Abdul acabou por ser baleado no escroto e numa perna por um agente da PSP. Teve de ser operado, mas não corre perigo de vida. Aliás, já foi ouvido ontem pela Polícia Judiciária e terá mostrado arrependimento.
Anteontem, a investigação dos inspetores da Unidade Nacional de Contra Terrorismo já apontava para um ato isolado, motivado por questões pessoais. Na quarta-feira, o diretor nacional da PJ, Luís Neves, garantiu não haver "um único indício" de terrorismo e apontou para um cenário de possível "surto psicótico". Luís Neves confirmou, em conferência de imprensa na sede da PJ, que o homem tinha viagem marcada, com os três filhos menores, e reiterou a ideia que "não havia qualquer sinal de radicalização religiosa".
Também o presidente da República, Marcelo Rebelo de Sousa, explicou ontem tratar-se de um caso com motivações pessoais. Segundo o chefe de Estado, "aquilo que foi apurado até agora parece confirmar" que se trata de "um caso individual, que era um caso psicológico, pessoal e familiar que ocorre em muitas circunstâncias com muitas pessoas".
Marcelo Rebelo de Sousa mencionou que no meio jurídico "especialistas em Direito da Família falavam dessas situações, que são sempre muito complicadas, muito, muito complicadas, do exercício do poder parental e com tudo o que tem por trás e as consequências que tem no comportamento das pessoas".
Muda de hospital devido a falta de quarto individual
Abdul Bashir, atingido a tiro no escroto e numa perna pela PSP, foi transferido do Hospital de São José, em Lisboa, para o Hospital Curry Cabral, pertencente ao mesmo centro hospitalar, por motivos de segurança. Em causa está o facto de a unidade de saúde onde foi alvo de uma intervenção cirúrgica na terça-feira não dispor de quartos individuais. O suspeito de ter assassinado duas mulheres e ferido um homem no Centro Ismaelita vai ter vigilância policial 24 horas por dia. A previsão é de que fique hospitalizado durante pelo menos 10 dias.
Crianças acolhidas em instituição mas com futuro incerto
Os três filhos, de quatro, sete e nove anos, do refugiado afegão que, na terça-feira, matou duas mulheres e feriu à facada um homem no Centro Ismaili, em Lisboa, foram encaminhados provisoriamente para uma instituição. A decisão definitiva quanto ao seu futuro será tomada posteriormente, por um Tribunal de Família e Menores.

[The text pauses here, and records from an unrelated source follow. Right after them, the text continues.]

(** A cached resolution never crosses tenants: after resolving a model
    for one workspace, a lookup for any other workspace or model name answers
    exactly what it answered before, however model names are chosen
    (including names containing a colon or another workspace's id). *)
Theorem resolve_model_isolated now c ts ps w m w' m' now' :
  (w < 2 ^ 128)%N -> (w' < 2 ^ 128)%N -> (w', m') <> (w, m) ->
  get_model now' (resolve_model now c ts ps w m).2 (cache_key w' m') = get_model now' c (cache_key w' m').
Proof.
  intros Hw Hw' Hne. unfold resolve_model.
  destruct (get_model now c (cache_key w m)) as [cached|]; [done|].
  destruct ts as [[|t ts]| |]; simpl; [done| |done|done].
  unfold get_model. simpl. rewrite lookup_insert_ne; [done|].
  intros E. apply cache_key_inj in E as [-> ->]; [by apply Hne|done|done].
Qed.

Definition demo_target : ModelTarget := {|
  model_id := 5; mt_workspace_id := 1; mt_provider_id := 2; mt_provider_name := $"primary";
  mt_provider_type := $"openai"; mt_model_name := $"gpt"; mt_encrypted_credential := None;
  mt_config := Null;
|}.

Lemma resolve_model_isolated_witness :
  get_model 10 (resolve_model 0 ConfigCache_default (Ok [demo_target]) (Ok []) 1 $"gpt").2 (cache_key 2 $"gpt")
  = get_model 10 ConfigCache_default (cache_key 2 $"gpt").
Proof. apply resolve_model_isolated; [reflexivity|reflexivity|discriminate]. Defined.

(** What resolution returns.  On a cache miss the answer is built from
    this workspace's rows: registered models as stored and cached, otherwise
    the uncached passthrough to the workspace's first provider, whose target
    is marked unregistered; it is an error exactly when there is neither.  A
    cached answer is served for sixty seconds and no longer. *)
Theorem resolve_model_spec now c ts ps w m :
  get_model now c (cache_key w m) = None ->
  let '(r, c') := resolve_model now c (Ok ts) (Ok ps) w m in
  match r with
  | Ok res =>
      resolved_from w m ts ps res /\
      (ts = [] -> c' = c /\ is_registered res = false) /\
      (ts <> [] -> forall t, (now <= t)%N ->
         get_model t c' (cache_key w m) = if (t - now <=? 60000)%N then Some res else None)
  | Err e => ts = [] /\ ps = [] /\ e = NotFound ($"no provider configured for model " ++ m) /\ c' = c
  | Panic => False
  end.
Proof.
  intros Hmiss. unfold resolve_model. rewrite Hmiss. destruct ts as [|t ts]; simpl.
  - destruct ps as [|p ps]; simpl; [done|]. split; [|split; [done|done]].
    split; [done|]. right. split; [done|]. by eexists p, ps, _.
  - split; [split; [done|by left]|]. split; [done|]. intros _ t' Ht. unfold get_model, set_model. simpl.
    rewrite lookup_insert_eq. simpl. unfold saturating_sub, CACHE_TTL.
    destruct (N.ltb_spec 60000 (t' - now)), (N.leb_spec (t' - now) 60000); done || lia.
Qed.

Definition demo_provider : ProviderRow := {|
  pw_id := 2; pw_name := $"p"; pw_provider_type := $"openai"; pw_encrypted_credential := None;
  pw_config := Null;
|}.

Lemma resolve_model_spec_witness :
  match (resolve_model 0 ConfigCache_default (Ok []) (Ok [demo_provider]) 1 $"my private text").1 with
  | Ok res => is_registered res = false
  | _ => False
  end.
Proof.
  pose proof (resolve_model_spec 0 ConfigCache_default [] [demo_provider] 1 $"my private text" eq_refl) as H.
  destruct (resolve_model 0 ConfigCache_default (Ok []) (Ok [demo_provider]) 1 $"my private text")
    as [[res|e|] c'].
  - apply H. reflexivity.
  - destruct H as (_ & H & _). discriminate H.
  - exact H.
Defined.

(** ** Request parameters *)

(** Test-only controls never reach a provider: after sanitising, an
    object has neither control key and every other key has its old value;
    sanitising is idempotent and leaves non-objects alone. *)
Theorem sanitize_extra_params_spec params k :
  let out := sanitize_extra_params params in
  get out k =
    (if decide (k = $"omit_usage" \/ k = $"force_provider_failure") then None else get params k) /\
  sanitize_extra_params out = out.
Proof.
  destruct params as [| | | | |m]; simpl; try (split; [by case_decide|done]).
  split.
  - rewrite !obj_get_remove. repeat case_decide; naive_solver.
  - f_equal. rewrite (obj_remove_absent _ $"omit_usage"), obj_remove_absent; [done| |].
    + by rewrite obj_get_remove, decide_True.
    + rewrite !obj_get_remove. by repeat case_decide.
Qed.

(** ** Failover *)

Section failover.
Context (adapter_for : str -> option ProviderAdapter) (b64_decode : str -> option str)
  (kms_decrypt : nat -> str -> option str).
Context {A : Type}
  (call : ProviderAdapter -> nat -> ModelTarget -> ProviderInvocation -> outcome ProviderFailure A).

Abbreviation ready := (ready adapter_for b64_decode kms_decrypt).

(** The chain goes past target [t] (number [n]): it cannot be called, or
    its failure is retryable. *)
Definition passed_over (template : ProviderInvocation) (n : nat) (t : ModelTarget) : Prop :=
  match ready n template t with
  | None => True
  | Some (a, i) => exists f, call a n t i = Err f /\ pf_retryable f = true
  end.

(** The calls made to the targets passed over. *)
Fixpoint contacts (template : ProviderInvocation) (n : nat) (ts : list ModelTarget)
    : list (ModelTarget * ProviderInvocation) :=
  match ts with
  | [] => []
  | t :: ts' =>
      (match ready n template t with Some (_, i) => [(t, i)] | None => [] end)
      ++ contacts template (S n) ts'
  end.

De acordo com informações recolhidas pelo JN, as crianças foram, na terça-feira, acompanhadas no centro religioso por pessoas com quem têm uma relação próxima, psicólogos e elementos da Segurança Social, tendo existido famílias da própria comunidade ismaelita que se ofereceram para acolher os menores em casa.
A solução passou, contudo, pelo encaminhamento dos meninos para uma instituição, onde poderão continuar em contacto com a comunidade e a frequentar o Centro Ismaili, mantendo as suas rotinas escolares.
Órfãos de mãe
O pai das crianças, de 34 anos, permanece internado no Hospital Curry Cabral, em Lisboa. Quando receber alta médica, vai ser apresentado pela Polícia Judiciária a um juiz de instrução e, dada a gravidade do crime, é expectável que fique desde logo privado de liberdade.
Já a mãe das crianças morreu há mais de um ano num campo de refugiados na ilha de Lesbos, na Grécia, por onde a família afegã passou antes de chegar a Portugal.
Abdul Bashir e os filhos residiam em Odivelas e tinham uma vida tranquila, sem sinais de problemas de integração. Os meninos, que têm familiares em vários países, estão a receber apoio psicológico.